Although FRAP may be well suited to measuring lateral mobility over micron length scales, its typical use is in measuring lateral mobility in planar surfaces. Adaptation of existing methods of analysis is needed for application to neutrophils. The first challenge in performing FRAP on a resting neutrophil is accounting for the spherical geometry. Typical FRAP systems pass a high intensity laser through the objective of an inverted microscope to create a circular photobleached spot. For cells spread over a coverslip surface, fluorescence recovery can be reasonably interpreted using models of diffusion in a plane (20); however, for curved surfaces, the analysis is considerably more complex (23). For a spherical cell, the bottom surface of the cell is most accessible (21) but may be deformed or adherent to the supporting coverslip. Additionally, the laser beam likely extends through the cell to photobleach molecules on the top surface. If these additional bleached molecules are not accounted for, the analysis will overestimate the immobile fraction. With these challenges to study molecules on a spherical surface, it is no surprise that like SPT studies, most FRAP measurements of receptor mobility have been made on artificially flattened cells (14–16,18).

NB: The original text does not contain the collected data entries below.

(* ===== verification/Bloom.v ===== *)
(** * The Bloom filter of user ids

    Model of [core/bloom.py] (a bitmap in Redis and a mark that says it is
    complete), of [auth/bloom_seed.py] (the nightly scan that fills it) and of
    the places that create users. The digest of a key ([hashlib.blake2b]) and the
    two formulas with logarithms are parameters. Times are seconds.

    The filter is asked to refuse ids, so that a mistake locks a user out. What
    is proved: while the mark is valid an id is refused only if it was never
    added, and the users that are refused although they exist are those whose
    [add] did not reach Redis, or that Redis lost while a scan was running. *)

From S2P Require Import Prelude.

(** How a pipeline that was sent ends: executed, or an exception after some of
    its commands ran ([transaction=False]). *)
Inductive pipe := Executed | Failed (n : nat).

(** The bits that are set, and the deadline of the mark. *)
Record store := Store { bits : gset Z; seeded : option Z }.

Definition empty_store : store := Store ∅ None.

Record settings := Settings {
  bloom_filter_enabled : bool;
  bloom_filter_capacity : Z;
  bloom_filter_error_rate : Z;   (* in units of 1e-9 *)
  bloom_filter_seed_ttl_s : Z
}.

Definition _ADD_CHUNK : nat := 1000.
Definition _PAGE : nat := 1000.

(** [keys[start : start + n] for start in range(0, len(keys), n)] *)
Fixpoint slices {A} (fuel n : nat) (l : list A) : list (list A) :=
  match fuel, l with
  | S fuel, _ :: _ => take n l :: slices fuel n (drop n l)
  | _, _ => []
  end.

Lemma concat_slices {A} fuel n (l : list A) : 0 < n → length l ≤ fuel → mjoin (slices fuel n l) = l.
Proof.
  intros Hn. revert l. induction fuel as [|fuel IH]; intros [|x l] Hl; simpl in *; try done; [lia|].
  rewrite (IH (drop n (x :: l))); [apply take_drop|]. rewrite length_drop. simpl. lia.
Qed.

(** The order of [uuid] columns. *)
Definition uuid_le (a b : uuid) : Prop := (uuid_int a ≤ uuid_int b)%N.
#[export] Instance uuid_le_dec : RelDecision uuid_le.
Proof. intros a b. unfold uuid_le. apply _. Defined.
#[export] Instance uuid_le_total : Total uuid_le.
Proof. intros a b. unfold uuid_le. lia. Qed.
#[export] Instance uuid_le_trans : Transitive uuid_le.
Proof. intros a b c. unfold uuid_le. lia. Qed.

Section bloom.
(** [blake2b(key, digest_size=16)] as a big-endian number; [ln_bits n p] is
    [int(-(n * log(p)) / log(2) ** 2)], [rounds m n] is [round(m / n * log(2))]. *)
Context (digest : string → Z) (ln_bits rounds : Z → Z → Z).
Context (cfg : settings).

(** ** The filter *)

Definition _params (capacity error_rate : Z) : Z * Z :=
  let n := Z.max 1 capacity in
  let p := Z.min (Z.max error_rate 1) 999999000 in
  let m := Z.max 1 (ln_bits n p + 1) in
  let k := Z.max 1 (rounds m n) in
  (m, k).
(* ===== verification/Articles.v ===== *)
(** * Official articles

    Model of [app/modules/content/articles] (service and repository): categories,
    articles with the optimistic lock, their tags, likes, comments, the review.
    Theorems: the library stays consistent under any sequence of requests (slugs,
    categories, counters, branches of comments, dates of publication), an update
    changes what was sent and nothing else, tags are replaced.

    The dates of creation and modification of the rows are left out but for the
    one that orders comments. The caches are a log of what is invalidated. *)

From S2P Require Import Prelude.

(** ** Tables *)
Record ArticleCategory := MkCategory { c_slug : string; c_title : string; c_sort : Z }.

Record Article := MkArticle {
  slug : string;
  title : string;
  description : option string;
  cover : option string;
  category_id : uuid;
  status : string;                   (* draft | pending | published | rejected *)
  content : string;
  publisher : option string;
  department : option string;
  keywords : option string;
  published : option Z;
  views : Z;
  likes : Z;
  n_comments : Z;
  bookmarks : Z;
  version : Z
}.

Record ArticleComment := MkComment {
  k_article : uuid;
  k_user : uuid;
  k_content : string;
  k_parent : option uuid;
  k_created : Z;
  k_deleted : option Z
}.

Record tables := Tables {
  categories : gmap uuid ArticleCategory;
  articles : gmap uuid Article;
  comments : gmap uuid ArticleComment;
  like_rows : gset (uuid * uuid);              (* article, user *)
  tags : gmap string uuid;                     (* unique name: id *)
  article_tag : gset (uuid * uuid);            (* article, tag *)
  outbox : list (uuid * string * uuid)         (* points events: user, event, article *)
}.

(** What is dropped from the cache. *)
Inductive dropped := Lists | BySlug (s : string) | Categories.

Record world := World { db : tables; clock : Z; cache_log : list dropped }.

Abbreviation M := (prog world err).

Definition set_db (f : tables → tables) (w : world) : world := World (f (db w)) (clock w) (cache_log w).
Definition set_categories (f : gmap uuid ArticleCategory → gmap uuid ArticleCategory) : world → world :=
  set_db (λ d, Tables (f (categories d)) (articles d) (comments d) (like_rows d) (tags d) (article_tag d) (outbox d)).
Definition set_articles (f : gmap uuid Article → gmap uuid Article) : world → world :=
  set_db (λ d, Tables (categories d) (f (articles d)) (comments d) (like_rows d) (tags d) (article_tag d) (outbox d)).
Definition set_comments (f : gmap uuid ArticleComment → gmap uuid ArticleComment) : world → world :=
  set_db (λ d, Tables (categories d) (articles d) (f (comments d)) (like_rows d) (tags d) (article_tag d) (outbox d)).
Definition set_likes (f : gset (uuid * uuid) → gset (uuid * uuid)) : world → world :=
  set_db (λ d, Tables (categories d) (articles d) (comments d) (f (like_rows d)) (tags d) (article_tag d) (outbox d)).
Definition set_tags (f : gmap string uuid → gmap string uuid) : world → world :=
  set_db (λ d, Tables (categories d) (articles d) (comments d) (like_rows d) (f (tags d)) (article_tag d) (outbox d)).
Definition set_article_tag (f : gset (uuid * uuid) → gset (uuid * uuid)) : world → world :=
  set_db (λ d, Tables (categories d) (articles d) (comments d) (like_rows d) (tags d) (f (article_tag d)) (outbox d)).
Definition enqueue_event (u : uuid) (event : string) (a : uuid) : world → world :=
  set_db (λ d, Tables (categories d) (articles d) (comments d) (like_rows d) (tags d) (article_tag d)
    (outbox d ++ [(u, event, a)])).
Definition drop_cached (l : list dropped) (w : world) : world := World (db w) (clock w) (cache_log w ++ l).

(** [get_session]; what was dropped from the cache stays dropped. *)
Definition transaction {A} (commits : bool) (m : M A) : M A := λ w,
  match m w with
  | (Ok a, w') => if commits then (Ok a, w') else (Raise RuntimeError, set_db (λ _, db w) w')
  | (Raise e, w') => (Raise e, set_db (λ _, db w) w')
  end.

(** ** Rows *)
Definition with_counts (l k : Z) (a : Article) : Article :=
  MkArticle (slug a) (title a) (description a) (cover a) (category_id a) (status a) (content a) (publisher a)
    (department a) (keywords a) (published a) (views a) l k (bookmarks a) (version a).

Definition with_status (s : string) (p : option Z) (a : Article) : Article :=
  MkArticle (slug a) (title a) (description a) (cover a) (category_id a) s (content a) (publisher a)
    (department a) (keywords a) p (views a) (likes a) (n_comments a) (bookmarks a) (version a).

Definition article_by_slug (s : string) (d : tables) : option (uuid * Article) :=
  List.find (λ ka, bool_decide (slug ka.2 = s)) (map_to_list (articles d)).

Definition slug_taken (s : string) (d : tables) : bool := bool_decide (is_Some (article_by_slug s d)).

Definition category_by_slug (s : string) (d : tables) : option uuid :=
  fst <$> List.find (λ kc, bool_decide (c_slug kc.2 = s)) (map_to_list (categories d)).

Definition category_slug_taken (s : string) (exclude_id : option uuid) (d : tables) : bool :=
  existsb (λ kc, bool_decide (c_slug kc.2 = s ∧ Some kc.1 ≠ exclude_id)) (map_to_list (categories d)).
(** ** Properties *)

(** C36: The treehole stays consistent: in every state that requests and time reach,
    a conversation belongs to a letter that exists, its author is the letter's
    owner and its replier somebody else, a letter has one conversation with a
    replier, a message is by one of the two sides of its conversation, a wish
    counts its lights, an answered bottle has a reply that is not by its owner,
    and in any minute at most three of the letters, bottles and wishes that are
    kept are by the same visitor. *)
Theorem treehole_consistent (now : Z) (w : world) :
  rtc step (empty_treehole now) w →
  (∀ k c, convs (db w) !! k = Some c →
     (∃ l, letters (db w) !! cv_letter c = Some l ∧ l_owner l = author c ∧ replier c ≠ author c) ∧
     ∀ k' c', convs (db w) !! k' = Some c' → cv_letter c' = cv_letter c → replier c' = replier c → k' = k) ∧
  (∀ m x, messages (db w) !! m = Some x → ∃ c, convs (db w) !! m_conv x = Some c ∧ (m_sender x = author c ∨ m_sender x = replier c)) ∧
  (∀ i x, wishes (db w) !! i = Some x → w_lights x = Z.of_nat (size (filter (λ p, p.1 = i) (lights (db w))))) ∧
  (∀ i b p, bottles (db w) !! i = Some b → picked_by b = Some p → p ≠ b_owner b ∧ is_Some (b_reply b)) ∧
  ∀ o t, in_minute o t (letter_stamps (db w)) ≤ 3 ∧ in_minute o t (bottle_stamps (db w)) ≤ 3 ∧ in_minute o t (wish_stamps (db w)) ≤ 3.
Proof.
  intros [Ht Hb Hw [_ P1] [_ P2] [_ P3]]%hole_reachable_wf. split_and!; [| | | |done].
  - intros k c Hk. split; [|intros k' c' Hk' El Er; by apply (conv_one _ Ht k' k c' c)].
    destruct (conv_letter _ Ht k c Hk) as (l & Hl & Ha). exists l. split_and!; [done|done|by apply (conv_strangers _ Ht k)].
  - intros m x Hm. destruct (message_conv _ Ht m x Hm) as (c & s & Hc & Hs). exists c. split; [done|].
    apply participant_side in Hs as ->. destruct (decide _); auto.
  - apply Hw.
  - intros i b p Hi Hp. destruct (Hb i b Hi) as (H1 & H2 & H3). rewrite Hp in H1, H3. split; [congruence|]. by apply H1.
Qed.

(** A blocked conversation is silent: as long as it exists it stays blocked
    between the same two sides, nothing new is said in it, and its messages can
    only be recalled. *)
Theorem blocked_conversation_silent (i : string) (w w' : world) (c : Conversation) :
  rtc (λ a b, step a b ∧ is_Some (convs (db b) !! i)) w w' → convs (db w) !! i = Some c → blocked c = true →
  (∃ c', convs (db w') !! i = Some c' ∧ blocked c' = true ∧ author c' = author c ∧ replier c' = replier c ∧
     cv_updated c' = cv_updated c) ∧
  ∀ m x', messages (db w') !! m = Some x' → m_conv x' = i →
    ∃ x, messages (db w) !! m = Some x ∧ m_conv x = i ∧ (x' = x ∨ x' = withdrawn x).
Proof.
  intros Hr. revert c. induction Hr as [w|w1 w2 w3 [Hs [c2 Hc2]] _ IH]; intros c Hc Hb.
  { split; [by exists c|]. intros m x Hm Hi. exists x. auto. }
  assert (Hsil : silent i w1 w2).
  { destruct Hs as [commits owner r|t Ht].
    - apply transaction_related; [|apply silent_body]. intros w' _. by apply silent_unsaid.
    - by apply silent_unsaid. }
  destruct (Hsil c Hc Hb) as [Hm Hi]. rewrite Hc2 in Hi. destruct Hi as (Hb2 & _ & Ha & Hrp & Hu).
  destruct (IH c2 Hc2 Hb2) as [(c3 & Hc3 & Hb3 & Ha3 & Hr3 & Hu3) Hm3]. split; [exists c3; split_and!; congruence|].
  intros m x3 Hx3 Hi3. destruct (Hm3 m x3 Hx3 Hi3) as (x2 & Hx2 & Hi2 & E2).
  destruct (Hm m x2 Hx2 Hi2) as (x1 & Hx1 & Hi1 & E1). exists x1. split_and!; [done|done|].
  destruct E1 as [->| ->], E2 as [->| ->]; auto.
Qed.

(** A bottle is answered once: whoever answers first, the bottle, its answer
    and who picked it up stay as they are. *)
Theorem bottle_answered_once (w w' : world) (i : string) (b : Bottle) :
  rtc step w w' → bottles (db w) !! i = Some b → is_Some (picked_by b) → bottles (db w') !! i = Some b.
Proof.
  intros Hr Hi Hp. enough (Ha : answers_stay w w') by (by apply Ha). clear Hi Hp.
  induction Hr as [w|w1 w2 w3 Hs _ IH]; [done|].
  assert (Ha : answers_stay w1 w2).
  { destruct Hs as [commits owner r|t Ht]; [|by intros ? ?].
    apply transaction_related; [by intros w' _ ? ?|apply answers_body]. }
  by etrans.
Qed.

(** A reader sees what is his and what is public now: every letter of a page
    is stored, and it is the reader's, or a public or random one that is visible
    at this moment and says when it was published; a page holds at most [limit]
    letters, and every letter of the scope is on some page. *)
Theorem list_letters_shows (scope : string) (limit : nat) (owner : option string) (w : world) :
  0 < limit → (scope = "mine"%string → is_Some owner) →
  (∀ page, ∃ rows, list_letters scope page limit owner w = (Ok rows, w) ∧ length rows ≤ limit ∧
     ∀ x, x ∈ rows → letters (db w) !! d_id x = Some (d_letter x) ∧
       (d_mine x = true ∨ l_privacy (d_letter x) ∈ ["public"; "random"]%string ∧ is_visible (d_letter x) (clock w) = true ∧
        is_Some (d_published x))) ∧
  ∀ i l, letters (db w) !! i = Some l → in_scope scope owner (clock w) l = true →
    ∃ page rows, 1 ≤ page ∧ list_letters scope page limit owner w = (Ok rows, w) ∧
      _letter_data i l owner (clock w) (db w) ∈ rows.
Proof.
  intros Hl Hm. set (sel := filter (λ il, in_scope scope owner (clock w) il.2 = true) (map_to_list (letters (db w)))).
  assert (Hrun : ∀ page, list_letters scope page limit owner w =
    (Ok ((λ il, _letter_data il.1 il.2 owner (clock w) (db w)) <$> page_of l_created page limit sel), w)).
  { intros page. unfold list_letters. rewrite run_get_state, run_raise_when, bool_decide_eq_false_2; [done|].
    intros [Hs ->]. by destruct (Hm Hs). }
  assert (Hsel : ∀ il, il ∈ sel ↔ letters (db w) !! il.1 = Some il.2 ∧ in_scope scope owner (clock w) il.2 = true).
  { intros [i l]. unfold sel. rewrite list_elem_of_filter, elem_of_map_to_list. simpl. tauto. }
  split.
  - intros page. eexists. split; [apply Hrun|]. split; [rewrite length_fmap; apply page_of_length|].
    intros x ([i l] & -> & Hx)%list_elem_of_fmap. simpl.
    assert (Hin : (i, l) ∈ sel) by (destruct (decide (1 ≤ page)); [by apply (page_of_all l_created limit); [|exists page]|
      unfold page_of in Hx; apply list_elem_of_lookup in Hx as [k Hk]; apply lookup_take_Some in Hk as [Hk _];
      rewrite lookup_drop in Hk; apply list_elem_of_lookup_2 in Hk; by rewrite merge_sort_Permutation in Hk]).
    apply Hsel in Hin as [Hi Hs]. simpl in *. split; [done|]. unfold in_scope in Hs. case_bool_decide.
    + left. done.
    + right. apply andb_true_iff in Hs as [Hp Hv]. apply bool_decide_eq_true in Hp. rewrite Hv. split_and!; [|done|by eexists].
      rewrite Hp. case_decide; set_solver.
  - intros i l Hi Hs. assert (Hin : (i, l) ∈ sel) by by apply Hsel.
    apply (page_of_all l_created limit) in Hin as (page & Hp & Hin); [|done].
    exists page. eexists. split; [done|]. split; [apply Hrun|]. apply list_elem_of_fmap. by exists (i, l).
Qed.

(** ** A worked treehole *)
Definition request_of (r : string * request) (w : world) : world := (transaction true (body r.1 r.2) w).2.

Definition runs (rs : list (string * request)) (w : world) : world := foldl (λ w r, request_of r w) w rs.

Lemma runs_reachable rs w : rtc step w (runs rs w).
Proof.
  revert w. induction rs as [|[o r] rs IH]; intros w; [constructor|]. eapply rtc_l; [apply (step_request w true o r)|apply IH].
Qed.

Definition letter_by (text : string) : LetterInput :=
  MkLetterInput text "mood" "public" "Nobody" [] [] "" "paper" None None.

Definition demo_treehole : world :=
  runs [("alice", CreateLetter "l1" (letter_by "hello")); ("bob", StartReply "c1" "m1" "Visitor" "l1" "hi");
        ("alice", SendMessage "m2" "c1" "leave me"); ("carol", React "l1" "like");
        ("alice", CreateBottle "b1" "who is there"); ("bob", ReplyBottle "b1" "me");
        ("alice", CreateWish "w1" "rain"); ("bob", LightWish "w1"); ("bob", LightWish "w1"); ("alice", Block "c1");
        ("bob", ReportTo TLetter "l1" "rude" "")]%string (empty_treehole 1000000).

Here we overcome the technical challenges with a new, to our knowledge, experimental and analytical approach to FRAP measurements on a spherical surface. We measure the lateral mobility of key adhesion molecules, LFA-1, Mac-1, L-selectin, and PSGL-1, under various experimental conditions. Specifically, we explore temperature, label valency, and cytoskeletal disruption. Our results suggest that under all conditions, RAAMs are significantly slower to diffuse than β₂ integrins. Additionally, β₂ integrins, when labeled with Fab fragments and imaged at 37°C, diffuse (D = 1.2 × 10⁻⁹ cm²/s) at rates just a factor of three less than freely diffusive proteins in membrane blebs.

METHODS

Neutrophil preparation and labeling

Two microliters of whole blood obtained via finger stick was diluted into 80 uL Hanks' balanced salt solution without Ca²⁺ or Mg²⁺ plus 10 mM HEPES. To visualize adhesion molecule localization and dynamics, cells were labeled with 3uL (1ug) fluorescent monoclonal antibodies (mAbs). All antibodies were labeled with the AlexaFluor 488 or 546 (AF488 and AF546) antibody labeling kits (Molecular Probes, Eugene, OR). All neutrophils adhesion molecules were visualized with the following mouse monoclonal antibodies: LFA-1, anti-CD11a (HI111, eBioscience, San Diego, CA); Mac-1, anti-CD11b (ICRF44, eBioscience, San Diego, CA); L-selectin, anti-CD62L (DREG-56, eBioscience); and PSGL-1, anti-CD162 (PL1/3E2-25-5, Ancell, Bayport, MN). Monovalent Fab fragments were made from HI111 and PL1/3E2-25-5 using a Pierce Mouse IgG1 Fab and F(ab′)2 Preparation Kit (Product No. 44880, Pierce, Rockford, IL). Cells were labeled at room temperature for 15 min and washed three times for 5 min at 170 g. Cells were handled according to protocols used for more than 20 years in the Waugh laboratory for studies on passive neutrophils. With these procedures, for example, we've established that LFA-1 is primarily in the inactive state and exhibits minimal adhesion to ICAM-1 (24).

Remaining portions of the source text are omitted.